The VLS was begun in the late 1980s, with the initial goal of examining profiles and predictors of cognitive changes in relatively healthy, community-dwelling middle-aged and older adults. The ambitious research design called for a series of three large samples of adults (initially ranging in age from 55 to 85 years) to be repeatedly interviewed and tested over a long period of time. The initial blueprint called for the three VLS samples to begin in the 1980s, 1990s, and 2000s and to be followed for 6-8 waves of measurement. In addition, recent large and targeted comparison groups (e.g., young, middle-aged, Alzheimer's) are also recruited and monitored by the VLS.

 

Growth of the VLS

Now over 25 years old, the VLS has grown dramatically in recent years.
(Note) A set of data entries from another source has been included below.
(* ===== verification/_CoqProject ===== *)
-Q . S2P
Prelude.v
BitUtils.v
Pages.v
Pool.v
Bootstrap.v
Buddy.v
BuddyLemmas.v
BuddyProofs.v
BuddyTrace.v
BuddyInit.v
BuddyCheck.v
Slab.v
SlabProofs.v
SlabSpec.v
MemoryInit.v
List.v
Message.v
MessageQueue.v
UserMem.v
Graphics.v
GraphicsSpec.v
Fd.v
Task.v
TaskProofs.v
TaskSpec.v
TaskLife.v
Net.v
NetProofs.v
NetSpec.v
Fat.v
FatFiles.v
FatDir.v
FatProofs.v
FatSpec.v
FatDisk.v
FatLoad.v
FatWrite.v
FatNames.v
FatCheck.v
Paging.v
PagingProofs.v
PagingTree.v
PagingFork.v
PagingFault.v
PagingMap.v
Elf.v
ElfProofs.v
ElfSpec.v
PagingCheck.v
Timer.v
TimerSpec.v
Syscall.v
SyscallProofs.v
SyscallSpec.v
Exec.v
ExecSpec.v
Fork.v
ForkSpec.v
ElfCheck.v
Virtio.v
VirtioSpec.v
Pci.v
VirtioPci.v
VirtioPciSpec.v
Segment.v
Interrupt.v
VirtioBlk.v
VirtioBlkSpec.v
VirtioNet.v
Drivers.v
DeviceCheck.v
Trb.v
TrbRing.v
UsbDevice.v
Xhci.v
XhciSpec.v
UsbSpec.v
Acpi.v
Console.v
HeapDebug.v
(* ===== verification/Buddy.v ===== *)
(** * The buddy allocator of physical pages

    [kernel/memory/buddy_system.cpp]: the free lists of the 19 block orders,
    [calculate_order], [split_memory_block], [allocate], [free] and
    [register_memory_blocks].  The allocator works on the global [pages]
    vector, so the state has both.  A block of order [o] is named by the
    pointer to its first page. *)

From S2P Require Import Prelude BitUtils Pages.

(** ** Definitions *)

Definition MAX_ORDER : Z := 18.

(** Nodes of one free list come from a [PoolAllocator<Page*, PAGE_SIZE>]:
    [PAGE_SIZE] nodes; its [allocate] returns null beyond them and the list
    then writes through the null node (see [Pool.v]). *)
Definition FREE_LIST_NODES : Z := PAGE_SIZE.

Record BuddySystem := mkBuddy {
  pages : list Page;
  free_lists_ : list (list PagePtr);
}.

Definition set_pages (ps : list Page) (b : BuddySystem) : BuddySystem :=
  mkBuddy ps (free_lists_ b).
Definition set_free_lists (fl : list (list PagePtr)) (b : BuddySystem) : BuddySystem :=
  mkBuddy (pages b) fl.

Definition new_buddy (ps : list Page) : BuddySystem :=
  mkBuddy ps (replicate (Z.to_nat (MAX_ORDER + 1)) []).

(** [free_lists_[order].push_back(page)]. *)
Definition push_back (order : Z) (p : PagePtr) (b : BuddySystem) : option BuddySystem :=
  l ← atz (free_lists_ b) order;
  if lenz l <? FREE_LIST_NODES
  then Some (set_free_lists (setz (free_lists_ b) order (l ++ [p])) b)
  else fault.

(** [front()] followed by [pop_front()]; both are undefined on an empty list. *)
Definition pop_front (order : Z) (b : BuddySystem) : option (PagePtr * BuddySystem) :=
  l ← atz (free_lists_ b) order;
  match l with
  | [] => fault
  | p :: rest => Some (p, set_free_lists (setz (free_lists_ b) order rest) b)
  end.

Definition calculate_order (num_pages : Z) : Z :=
  if num_pages =? 0 then -1
  else
    let order := bit_width_ceil (u32 num_pages) in
    if MAX_ORDER <? order then -1 else order.

Definition split_memory_block (order : Z) (b : BuddySystem) : option BuddySystem :=
  '(block, b) ← pop_front order b;
  let lower_order := order - 1 in
  let block_size := Z.shiftl 1 lower_order * PAGE_SIZE in
  bp ← deref (pages b) block;
  let buddy_addr := Z.lxor (ptr_ bp) block_size in
  let buddy_block := get_page (pages b) buddy_addr in
  b ← push_back lower_order block b;
  push_back lower_order buddy_block b.

(** [for (i = order + 1; i <= MAX_ORDER; ++i) if (!free_lists_[i].empty())
    { next_order = i; break; }] over the [n] values from [i]. *)
Fixpoint find_next_order (n : nat) (i : Z) (b : BuddySystem) : option Z :=
  match n with
  | O => Some (-1)
  | S n' =>
      l ← atz (free_lists_ b) i;
      match l with
      | [] => find_next_order n' (i + 1) b
      | _ :: _ => Some i
      end
  end.

(** [for (i = next_order; i > order; --i) split_memory_block(i)], [n]
    iterations from [i]. *)
Fixpoint split_down (n : nat) (i : Z) (b : BuddySystem) : option BuddySystem :=
  match n with
  | O => Some b
  | S n' => b ← split_memory_block i b; split_down n' (i - 1) b
  end.

(** The tail of [allocate]: hand out the front block of the list of [order].
    The address returned is [0] for [nullptr]. *)
Definition take_block (order : Z) (b : BuddySystem) : option (Z * BuddySystem) :=
  let num_order_pages := Z.shiftl 1 order in
  '(page, popped) ← pop_front order b;
  p ← deref (pages b) page;
  if is_used p then Some (0, b)
  else
    ps ← for_pages (pages popped) (index p) num_order_pages set_used;
    Some (ptr_ p, set_pages ps popped).

Definition allocate (size : Z) (b : BuddySystem) : option (Z * BuddySystem) :=
  let order := calculate_order (pages_for_bytes size) in
  if order =? -1 then Some (0, b)
  else
    l ← atz (free_lists_ b) order;
    match l with
    | _ :: _ => take_block order b
    | [] =>
        next_order ← find_next_order (Z.to_nat (MAX_ORDER - order)) (order + 1) b;
        if next_order =? -1 then Some (0, b)
        else
          b ← split_down (Z.to_nat (next_order - order)) next_order b;
          take_block order b
    end.

(** [std::find] followed by [erase]: the list without its first occurrence of
    the pointer, or [None] when it does not occur. *)
Fixpoint find_erase (p : PagePtr) (l : list PagePtr) : option (list PagePtr) :=
  match l with
  | [] => None
  | q :: l' => if decide (p = q) then Some l' else cons q <$> find_erase p l'
  end.

(** [std::min] on pointers into [pages]. *)
Definition ptr_min (p q : PagePtr) : PagePtr :=
  match p, q with
  | Some i, Some j => Some (Z.min i j)
  | _, _ => None
  end.

(** Hand the block back at its final order. *)
Definition insert_free (order : Z) (start_page : PagePtr) (b : BuddySystem) : option BuddySystem :=
  b ← push_back order start_page b;
  p ← deref (pages b) start_page;
  ps ← for_pages (pages b) (index p) (Z.shiftl 1 order) set_free;
  Some (set_pages ps b).

(** The [while (order <= MAX_ORDER)] loop of [free]; [n] is the number of
    orders left, [MAX_ORDER + 1 - order]. *)
Fixpoint free_loop (n : nat) (order : Z) (start_page : PagePtr) (b : BuddySystem)
  : option BuddySystem :=
  match n with
  | O => Some b
  | S n' =>
      if order =? MAX_ORDER then insert_free order start_page b
      else
        sp ← deref (pages b) start_page;
        let buddy_addr := Z.lxor (ptr_ sp) (Z.shiftl 1 order * PAGE_SIZE) in
        let buddy_block := get_page (pages b) buddy_addr in
        l ← atz (free_lists_ b) order;
        match find_erase buddy_block l with
        | None => insert_free order start_page b
        | Some l' =>
            free_loop n' (order + 1) (ptr_min start_page buddy_block)
              (set_free_lists (setz (free_lists_ b) order l') b)
        end
  end.

Definition free (addr size : Z) (b : BuddySystem) : option BuddySystem :=
  let start_page := Some (addr / PAGE_SIZE) in
  sp ← deref (pages b) start_page;
  if is_free sp then Some b
  else
    let order := calculate_order (pages_for_bytes size) in
    if order =? -1 then Some b
    else free_loop (Z.to_nat (MAX_ORDER + 1 - order)) order start_page b.

(** The lambda [calc_max_order_in_total_pages]; [bit_width] takes an
    [unsigned int]. *)
Definition calc_max_order_in_total_pages (num_total_pages : Z) : Z :=
  if num_total_pages =? 0 then 0
  else
    let order := u64 (u32 (bit_width (u32 num_total_pages) - 1)) in
    if MAX_ORDER <? order then MAX_ORDER else order.

(** [while (num_total_pages > 0)]: register blocks of decreasing order. *)
Fixpoint register_loop (fuel : nat) (num_total_pages order : Z) (start_page : PagePtr)
    (b : BuddySystem) : option BuddySystem :=
  if num_total_pages <=? 0 then Some b
  else
    match fuel with
    | O => fault
    | S fuel' =>
        b ← push_back order start_page b;
        let num_pages := Z.shiftl 1 order in
        sp ← deref (pages b) start_page;
        let rest := u64 (num_total_pages - num_pages) in
        register_loop fuel' rest (calc_max_order_in_total_pages rest)
          (Some (index sp + num_pages)) b
    end.

Fixpoint register_memory_blocks (fuel : nat) (num_total_pages : Z) (start_page : PagePtr)
    (b : BuddySystem) : option BuddySystem :=
  if num_total_pages <=? 0 then Some b
  else
    match fuel with
    | O => fault
    | S fuel' =>
        let order := calc_max_order_in_total_pages num_total_pages in
        let alignment_size := Z.shiftl 1 order * PAGE_SIZE in
        sp ← deref (pages b) start_page;
        let page_addr := ptr_ sp in
        if negb (page_addr mod alignment_size =? 0) then
          let aligned_addr := align_up (u32 page_addr) (u32 alignment_size) in
          let num_rounded_up_pages := u64 (aligned_addr - page_addr) / PAGE_SIZE in
          b ← register_memory_blocks fuel' num_rounded_up_pages start_page b;
          let rest := u64 (num_total_pages - num_rounded_up_pages) in
          register_loop fuel rest (calc_max_order_in_total_pages rest)
            (Some (index sp + num_rounded_up_pages)) b
        else register_loop fuel num_total_pages order start_page b
    end.

(** [initialize_memory_manager]: one pass over [pages] that registers every
    maximal run of free pages.  State: (start index, run length, buddy). *)
Definition init_step (i : Z) (s : Z * Z * BuddySystem) : option (Z * Z * BuddySystem) :=
  let '(start_index, num_total_pages, b) := s in
  p ← atz (pages b) i;
  if is_used p then
    b ← (if 0 <? num_total_pages
         then register_memory_blocks (Z.to_nat num_total_pages) num_total_pages (Some start_index) b
         else Some b);
    Some (start_index, 0, b)
  else
    let start_index := if num_total_pages =? 0 then i else start_index in
    Some (start_index, num_total_pages + 1, b).

Definition initialize_memory_manager (ps : list Page) : option BuddySystem :=
  '(start_index, num_total_pages, b) ←
    for_n (length ps) 0 init_step (0, 0, new_buddy ps);
  if 0 <? num_total_pages
  then register_memory_blocks (Z.to_nat num_total_pages) num_total_pages (Some start_index) b
  else Some b.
A dynamic project, new participants, collaborators, measures, methodologies, and research ideas have been added. The latest battery of tests and tools reflects the goal of further understanding interrelated aspects of human brain and cognitive aging. Our biological markers were initially installed in the 1990s, and have grown in interactive prominence since then. Our health and risk/protection indicators are comprehensive and pertinent to predicting differential trajectories of neurocognitive aging. Our cognitive measures include numerous indicators of memory (episodic, semantic, working), neurocognitive speed and resources (speed, inconsistency), executive function (inhibition, updating, switching), cognitive resilience and exceptionality, and adaptive or compensatory mechanisms. In addition, we have a broad swath of measures of related constructs such as medication and illness information, health beliefs and reports, health risks, physiological capacities, sensory status, personality and affect, activities and lifestyle, neuropsychological indicators, and metacognitive knowledge and beliefs. Recent significant and novel directions include (1) OMICs approaches such as genomics, metabolomics, and lipidomics and (2) data-driven (data mining) and machine learning technologies applied to large and dynamic data sets.